- [Exercise]: Only one stretch of the data below is needed. Output the lines from the one with "tc_approvals : list Approval;" up to and including the one with "tc_actor := tc_actor", exactly as they stand.

- [Material shown]:
________________________
(* ===== verification/CheckTheorems.v ===== *)
(** * The checks around a run: theorems

    An approval binds one contract, a comparison of provider behaviour reports
    what changed, and a passing quality report says what it checked.

    ** The engine's operations: theorems

    The provider behind its budget, the codes that failures are recorded under,
    the evaluation of compiled assertions and the writing of files. *)
From Stdlib Require Import SpecFloat Ascii String.
From S2P Require Import Prelude Sha256 Json JsonText Canonical JsonSpec JsonFacts CanonicalFacts Ledger LedgerFacts PyStr.
From S2P Require Import Acceptance Approval Drift Quality Barebones Engine Run RunFacts.

(** ** Approvals *)

Lemma py_eq_str v s : py_eq v (JStr s) = true -> v = JStr s.
Proof.
  destruct v; simpl; try done; try (by intros ->%String.eqb_eq); by repeat case_match.
Qed.

Section Approvals.
Context `{Rfc8785}.

(** What the receipt says of the contract, once it verifies. *)
Record approved (contract receipt : list (string * json)) (approver digest : string) : Prop := {
  ap_receipt : canonical_digest (JObj (assoc_del "receipt_digest" receipt)) = Ok digest;
  ap_claimed : jget "receipt_digest" receipt = JStr digest;
  ap_contract : exists d, canonical_digest (JObj contract) = Ok d /\ jget "approved_contract_digest" receipt = JStr d;
  ap_draft : exists d, canonical_digest (JObj (reconstructed_draft contract)) = Ok d /\
                       jget "draft_digest" receipt = JStr d;
  ap_status : jget "contract_status" contract = JStr "APPROVED";
  ap_decision : jget "decision" receipt = JStr "APPROVED";
  ap_approver : jget "approved_by" receipt = JStr (strip approver) /\ strip approver <> ""%string
}.

Lemma verify_approved contract receipt approver digest :
  verify_contract_approval contract receipt approver = Ok digest -> approved contract receipt approver digest.
Proof.
  unfold verify_contract_approval. intros E. simp_res.
  destruct (jget "receipt_digest" receipt) as [| | | |claimed| |] eqn:Ec; try done. simp_res. bool_simp. subst.
  destruct (jget "draft_digest" receipt) as [| | | |draft| |] eqn:Ed; try done. simp_res. bool_simp. subst.
  match goal with Hb : receipt_bound _ _ _ = true |- _ => unfold receipt_bound in Hb; bool_simp end.
  repeat match goal with Hp : py_eq _ (JStr _) = true |- _ => apply py_eq_str in Hp end.
  split; eauto.
Qed.
End Approvals.

Section Binding.
Context `{Rfc8785Laws}.

(** Two different canonical texts with one SHA-256 digest. *)
Definition text_collision (v1 v2 : json) : Prop :=
  exists b1 b2, canonical_json_bytes v1 = Ok b1 /\ canonical_json_bytes v2 = Ok b2 /\
    b1 <> b2 /\ sha256_digest b1 = sha256_digest b2.

Lemma same_digest_value v1 v2 d :
  canonical_digest v1 = Ok d -> canonical_digest v2 = Ok d ->
  json_norm v1 = json_norm v2 \/ text_collision v1 v2.
Proof.
  unfold canonical_digest. intros E1 E2. simp_res.
  match goal with H1 : canonical_json_bytes v1 = Ok ?b1, H2 : canonical_json_bytes v2 = Ok ?b2 |- _ =>
    destruct (String.eqb_spec b1 b2) as [->|Hne];
      [left; by eapply dumps_norm|right; exists b1, b2; unfold sha256_digest; split_and!; congruence] end.
Qed.
Record AdapterResultEvidence : Type := {
  ae_adapter_id : string;
  ae_role : string;
  ae_authenticated : bool;
  ae_capabilities : gset string;
  ae_subject_digest : string;
  ae_authority_digest : string;
  ae_attempt_id : string;
  ae_idempotency_key : string;
  ae_action : string;
  ae_step_plan_digest : string;
  ae_status : string;
  ae_result_digest : option string;
  ae_authentication_evidence_digest : string
}.

Definition _adapter_result_evidence_payload (e : AdapterResultEvidence) : json := JObj
  [("adapter_id", JStr (ae_adapter_id e)); ("role", JStr (ae_role e));
   ("authenticated", JBool (ae_authenticated e)); ("capabilities", sorted_names (ae_capabilities e));
   ("subject_digest", JStr (ae_subject_digest e)); ("authority_digest", JStr (ae_authority_digest e));
   ("attempt_id", JStr (ae_attempt_id e)); ("idempotency_key", JStr (ae_idempotency_key e));
   ("action", JStr (ae_action e)); ("step_plan_digest", JStr (ae_step_plan_digest e));
   ("status", JStr (ae_status e)); ("result_digest", opt_str (ae_result_digest e))]%string.

Record BudgetExtensionAuthorization : Type := {
  be_extension_id : string;
  be_owner_id : string;
  be_owner_role : string;
  be_authenticated : bool;
  be_capabilities : gset string;
  be_run_id : string;
  be_subject_digest : string;
  be_authority_digest : string;
  be_credential_digest : string;
  be_prior_policy_digest : string;
  be_proposed_policy_digest : string;
  be_amounts : gmap string Z;
  be_reason : string;
  be_valid_from : string;
  be_valid_until : string;
  be_authority_observer_id : string;
  be_authority_observer_authority_digest : string;
  be_authority_current_time : string;
  be_admission_challenge : string;
  be_authority_authentication_evidence_digest : string;
  be_evidence_digest : string
}.

Definition _budget_extension_authorization_payload (a : BudgetExtensionAuthorization) : json := JObj
  [("extension_id", JStr (be_extension_id a)); ("owner_id", JStr (be_owner_id a));
   ("owner_role", JStr (be_owner_role a)); ("authenticated", JBool (be_authenticated a));
   ("capabilities", sorted_names (be_capabilities a)); ("run_id", JStr (be_run_id a));
   ("subject_digest", JStr (be_subject_digest a)); ("authority_digest", JStr (be_authority_digest a));
   ("credential_digest", JStr (be_credential_digest a));
   ("prior_policy_digest", JStr (be_prior_policy_digest a));
   ("proposed_policy_digest", JStr (be_proposed_policy_digest a)); ("amounts", int_dict (be_amounts a));
   ("reason", JStr (be_reason a)); ("valid_from", JStr (be_valid_from a));
   ("valid_until", JStr (be_valid_until a));
   ("authority_observer_id", JStr (be_authority_observer_id a));
   ("authority_observer_authority_digest", JStr (be_authority_observer_authority_digest a));
   ("authority_current_time", JStr (be_authority_current_time a));
   ("admission_challenge", JStr (be_admission_challenge a))]%string.

(** ** Contexts and events *)

Record TransitionContext : Type := {
  tc_actor : TransitionActor;
  tc_evidence : evidence_map;
  tc_authority : AuthoritySnapshot;
  tc_budget_usage : BudgetUsage;
  tc_rollout : RolloutStatus;
  tc_work : WorkStatus;
  tc_approvals : list Approval;
  tc_finding : option FindingSignal;
  tc_mutation : option MutationAttempt;
  tc_observed_at : string
}.

Definition with_evidence (evidence : evidence_map) (c : TransitionContext) : TransitionContext := {|
  tc_actor := tc_actor c; tc_evidence := evidence; tc_authority := tc_authority c;
  tc_budget_usage := tc_budget_usage c; tc_rollout := tc_rollout c; tc_work := tc_work c;
  tc_approvals := tc_approvals c; tc_finding := tc_finding c; tc_mutation := tc_mutation c;
  tc_observed_at := tc_observed_at c |}.
(* ===== verification/ControlEvidence.v ===== *)
(** * The lifecycle control plane: trusted evidence ([orchestration/lifecycle.py])

    The state of a [LifecycleControlPlane], the services it calls, and the
    methods [_trusted_*_valid] that accept a claim only from a root of trust,
    bound to the subject of the run. *)
From Stdlib Require Import Ascii String.
From S2P Require Import Prelude Sha256 Json JsonText PyStr Lifecycle LifecycleRules ControlData.

(** ** The instance *)

Record plane : Type := {
  run_id : string;
  subject_digest : string;
  state : LifecycleState;
  budget_policy : BudgetPolicy;
  policy : LifecyclePolicy;
  trust_policy : EvidenceTrustPolicy;
  events : list LifecycleEvent;
  completion_claim_active : bool;
  mutation_attempts : gmap string MutationAttempt;
  mutation_results : gmap string MutationResult;
  verified_mutation_result_keys : gset string;
  consumed_mutation_result_keys : gset string;
  budget_extension_challenge : option (string * Z); (* with its deadline *)
  budget_usage : BudgetUsage
}.

(** ** The environment of one operation *)

(** The points at which an operation reads the clock, each at most once. *)
Inductive reading : Type :=
  | InventoryTime | ReadinessTime | MergeTime | StagingTime | CompletionTime | ReleaseTime
  | AuthorizationTime.

(** What [run_dir] is when the lock is taken. *)
Inductive directory : Type := SameDirectory | MissingDirectory | ReplacedDirectory.
Lemma sort_items_dict {V} (f : V -> json) (m : gmap string V) :
  (forall v, sort_json (f v) = f v) ->
  sort_json (JObj (map (fun p => (fst p, f (snd p))) (items m))) = JObj (map (fun p => (fst p, f (snd p))) (items m)).
Proof.
  intros Hf. cbn [sort_json]. f_equal. rewrite map_map. cbn [fst snd].
  rewrite (map_ext _ (fun p => (fst p, f (snd p)))) by (intros; by rewrite Hf).
  rewrite (sorted_items_map (fun _ v => f v)). unfold items at 1. by rewrite sorted_items_idem.
Qed.

Lemma sort_str_dict (m : evidence_map) : sort_json (str_dict m) = str_dict m.
Proof. by apply sort_items_dict. Qed.
Lemma sort_int_dict (m : gmap string Z) : sort_json (int_dict m) = int_dict m.
Proof. by apply sort_items_dict. Qed.

Lemma sort_usage_members (u : BudgetUsage) : sort_json (JObj (usage_members u)) = JObj (usage_members u).
Proof.
  unfold usage_members. cbn -[int_dict sort_json]. cbn [sort_json map fst snd].
  rewrite !sort_int_dict. done.
Qed.

Lemma sort_event (x : LifecycleEvent) :
  event_ok x -> sort_json (JObj (event_object x)) = JObj (sorted_items (event_object x)).
Proof.
  intros [_ Hu]. unfold event_object, event_core. cbn [app].
  change (sort_json (JObj ?m)) with (JObj (sorted_items (map (fun p => (fst p, sort_json (snd p))) m))).
  cbn [map fst snd]. rewrite sort_str_dict, Hu. by destruct (ev_resume_state x).
Qed.

Lemma loads_event (x : LifecycleEvent) :
  event_ok x -> json_loads default_hooks (event_text x) = Ok (JObj (sorted_items (event_object x))).
Proof. intros Hx. unfold event_text. rewrite loads_dumps by apply Hx. by rewrite sort_event. Qed.

Lemma event_text_printable (x : LifecycleEvent) : event_ok x -> printable (event_text x) = true.
Proof. intros [Hx _]. by apply dumps_printable. Qed.

Lemma object_nonblank (m : list (string * json)) : printable (json_dumps (JObj m)) = true -> nonblank (json_dumps (JObj m)) = true.
Proof.
  intros Hp. unfold nonblank, nonempty.
  assert (strip (json_dumps (JObj m)) <> ""%string); [|by apply negb_true_iff, String.eqb_neq].
  unfold json_dumps in *. cbn [dumps_with] in *. apply (strip_nonempty _ 123%N (bytes (drop_str 1 (json_dumps (JObj m))))).
  - rewrite ascii_ords by (by apply printable_ascii). done.
  - done.
Qed.

Lemma event_keys (x : LifecycleEvent) : NoDup (map fst (event_object x)).
Proof. cbn. decide_now. Qed.

Lemma sorted_same (m : list (string * json)) : NoDup (map fst m) -> same_members m (sorted_items m).
Proof. intros Hn. apply same_members_perm; [done|]. by rewrite sorted_items_perm. Qed.

Section Lines.
Context `{Unicode}.
Lemma reserve_history e l journal p :
  0 <= bp_reserved_safety_units (budget_policy p0) -> bu_safety_units_used (budget_usage p0) = 0 ->
  evidence_verifier e = verifier -> lawful l journal -> knows journal p ->
  events p `prefix_of` l -> within_reserve p.
Proof.
  intros Hr Hu Hv Hlaw. apply (history_from_start (fun _ => within_reserve) e l journal Hv Hlaw).
  - unfold within_reserve. intros _ p' q E. by injection E as _ _ _ -> _ _ _ _ _ _ ->.
  - unfold within_reserve. lia.
  - intros e' known p' y q _ _ _. apply written_reserve.
Qed.

(** ** The claim of completion *)

Record readmitted (e : control_env) (p : plane) (c : TransitionContext) (recorded : LifecycleState)
    (r : TransitionRule) : Prop := {
  re_stopped : bool_decide (state p ∈ [BLOCKED; BUDGET_EXCEEDED]) = true;
  re_gate : exists x, last_stop p (state p) = Some x /\ ev_resume_state x = Some recorded;
  re_actor : actor_valid e p c = true;
  re_rule : rule (policy p) (state p) recorded "recorded_safe_resume" = Ok r;
  re_capable : capable c (permission r) = true;
  re_present : missing_evidence c r = [];
  re_canonical : _malformed_evidence (tc_evidence c) (required_evidence r) = []
}.

Lemma resumed_readmitted e p c recorded u :
  decide_resume e p c = Proceed (recorded, u) -> exists r, readmitted e p c recorded r.
Proof.
  unfold decide_resume. intros E. do 2 open_verdict E. apply deny_if_Proceed, negb_false_iff in E0, E1.
  apply andb_prop in E0 as [E0 _]. destruct (last_stop p (state p)) as [x|] eqn:Ex; [|done]. cbn in E.
  destruct (ev_resume_state x) as [rec|] eqn:Er; [|done].
  cbn in E. do 3 open_verdict E. injection E as -> ->. unfold resume_rule in E2.
  do 4 open_verdict E2. apply of_denial_Proceed in E. apply deny_if_Proceed, negb_false_iff in E5, E6, E7.
  apply bool_decide_eq_true in E6, E7. eexists. split; eauto.
Qed.

Definition claim_right (p : plane) : Prop := completion_claim_active p = bool_decide (state p = COMPLETED).
(** A policy whose resumes do not complete. *)
Definition resumes_short (lp : LifecyclePolicy) : Prop :=
  forall r, r ∈ rules lp -> reason r = "recorded_safe_resume"%string -> target r <> COMPLETED.

Definition resumes_shortb (l : list TransitionRule) : bool :=
  forallb (fun r => negb (String.eqb (reason r) "recorded_safe_resume") || negb (bool_decide (target r = COMPLETED))) l.
Lemma phase_four_shortb : resumes_shortb phase_four_rules = true.
Proof. vm_compute. reflexivity. Qed.

Lemma resumes_shortb_spec lp : resumes_shortb (rules lp) = true -> resumes_short lp.
Proof.
  intros Hl r Hr Hw Ht. unfold resumes_shortb in Hl. rewrite forallb_forall in Hl.
  apply list_elem_of_In, Hl in Hr. by rewrite Hw, Ht in Hr.
Qed.

Lemma phase_four_resumes lp : PHASE_FOUR_POLICY = Ok lp -> resumes_short lp.
Proof.
  unfold PHASE_FOUR_POLICY, new_policy. intros E. destruct (negb _); [discriminate|]. apply resumes_shortb_spec.
  injection E as <-. exact phase_four_shortb.
Qed.

Lemma written_claim e known p y q :
  resumes_short (policy p) -> written e known p y q -> claim_right p -> claim_right q.
Proof.
  unfold claim_right. intros Hs [target c why d E _| |c recorded u E _| | |]; cbn; try done; intros Hp.
  - rewrite adopt_state. unfold adopt. apply decide_transition_parts in E as (?&?&?&?&?&_&_&_&_&_&_&_&_&_&_&->&_).
    unfold kind_of. case_bool_decide; [by repeat case_match|]. case_bool_decide; [by repeat case_match|].
    cbn. destruct (nonempty _); cbn; rewrite Hp; by repeat case_bool_decide.
  - destruct (resumed_readmitted _ _ _ _ _ E) as [r [Hstop _ _ Hr _ _ _]].
    apply rule_found in Hr as (Hin & _ & Ht & Hw). specialize (Hs r Hin Hw). rewrite Hp.
    rewrite !bool_decide_false; [done|congruence|]. intros Ec. by rewrite Ec in Hstop.
Qed.

Lemma claim_history e l journal p :
  resumes_short (policy p0) -> claim_right p0 -> evidence_verifier e = verifier -> lawful l journal -> knows journal p ->
  events p `prefix_of` l -> claim_right p.
Proof.
  intros Hs Hc Hv Hlaw. apply (history_from_start (fun _ => claim_right) e l journal Hv Hlaw); [|done|].
  - unfold claim_right. intros _ p' q E. by injection E as _ _ -> _ _ _ -> _.
  - intros e' known p' y q _ _ Hp'. apply written_claim. by destruct (fo_run _ _ _ _ _ _ Hp') as (-> & _).
Qed.

(** ** Results *)

(** A known result stays as it was recorded; one that was unknown may become known. *)
Definition results_kept (p q : plane) : Prop :=
  forall k r, mutation_results p !! k = Some r -> mr_status r <> "UNKNOWN"%string -> mutation_results q !! k = Some r.

Lemma adopt_results target d p : mutation_results (adopt target d p) = mutation_results p.
Proof. unfold adopt. cbn. by repeat case_match. Qed.

Lemma written_results e known p y q : written e known p y q -> results_kept p q.
Proof.
  intros [target c why d _ _| | |attempt status result_digest a _ _ _ E _| |] k r Hk Hs; cbn; try done.
  - by rewrite adopt_results.
  - apply lookup_insert_Some. right. split; [|done]. intros <-. rewrite Hk in E. unfold sealed_before in E.
    destruct (negb _); [done|]. apply String.eqb_neq in Hs. rewrite Hs in E. cbn in E. by destruct (_ && _).
Qed.

(** ** Budgets *)

Record budget_le (b b' : BudgetPolicy) : Prop := {
  le_limits : forall k, k ∈ _BUDGET_DIMENSIONS -> count k (bp_limits b) <= count k (bp_limits b');
  le_finding : bp_repair_attempts_per_finding b <= bp_repair_attempts_per_finding b';
  le_stage : bp_repair_attempts_per_stage b <= bp_repair_attempts_per_stage b';
  le_reserve : bp_reserved_safety_units b <= bp_reserved_safety_units b'
}.
#[export] Instance budget_le_refl : Reflexive budget_le.
Proof. intros b. split; done. Qed.
#[export] Instance budget_le_trans : Transitive budget_le.
Proof. intros a b c [] []. split; [intros k Hk|..]; etrans; eauto. Qed.

Lemma new_budget_dimensions b b' : new_budget_policy b = Ok b' -> dom (bp_limits b) = _BUDGET_DIMENSIONS.
Proof. unfold new_budget_policy. intros E. simp_res. bool_simp. by eapply bool_decide_eq_true_1. Qed.

Lemma extension_grows p proposed a :
  dom (bp_limits (budget_policy p)) = _BUDGET_DIMENSIONS -> extension_amounts_valid p proposed a = Ok tt ->
  budget_le (budget_policy p) proposed.
Proof.
  intros Hd E. unfold extension_amounts_valid in E. simp_res. split; [|lia..].
  intros k Hk. rewrite <- Hd in Hk. apply elem_of_dom in Hk as [n Hn]. unfold count at 1. rewrite Hn. cbn.
  match goal with H : existsb (fun q => _ <? _) _ = false |- _ =>
    pose proof (existsb_none _ _ (k, n) H) as Hx end.
  cbn in Hx. apply Z.ltb_ge, Hx. by apply list_elem_of_In, elem_of_map_to_list.
Qed.

(** From an instance to a later one. *)
Record later (p q : plane) : Prop := {
  la_dimensions : dom (bp_limits (budget_policy q)) = _BUDGET_DIMENSIONS;
  la_budget : budget_le (budget_policy p) (budget_policy q);
  la_usage : usage_le (budget_usage p) (budget_usage q);
  la_results : results_kept p q;
  la_consumed : consumed_mutation_result_keys p ⊆ consumed_mutation_result_keys q
}.

Lemma adopt_budget target d p : budget_policy (adopt target d p) = budget_policy p.
Proof. unfold adopt. cbn. by repeat case_match. Qed.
________________________
- [Exercise output]:
  tc_approvals : list Approval;
  tc_finding : option FindingSignal;
  tc_mutation : option MutationAttempt;
  tc_observed_at : string
}.

Definition with_evidence (evidence : evidence_map) (c : TransitionContext) : TransitionContext := {|
  tc_actor := tc_actor c; tc_evidence := evidence; tc_authority := tc_authority c;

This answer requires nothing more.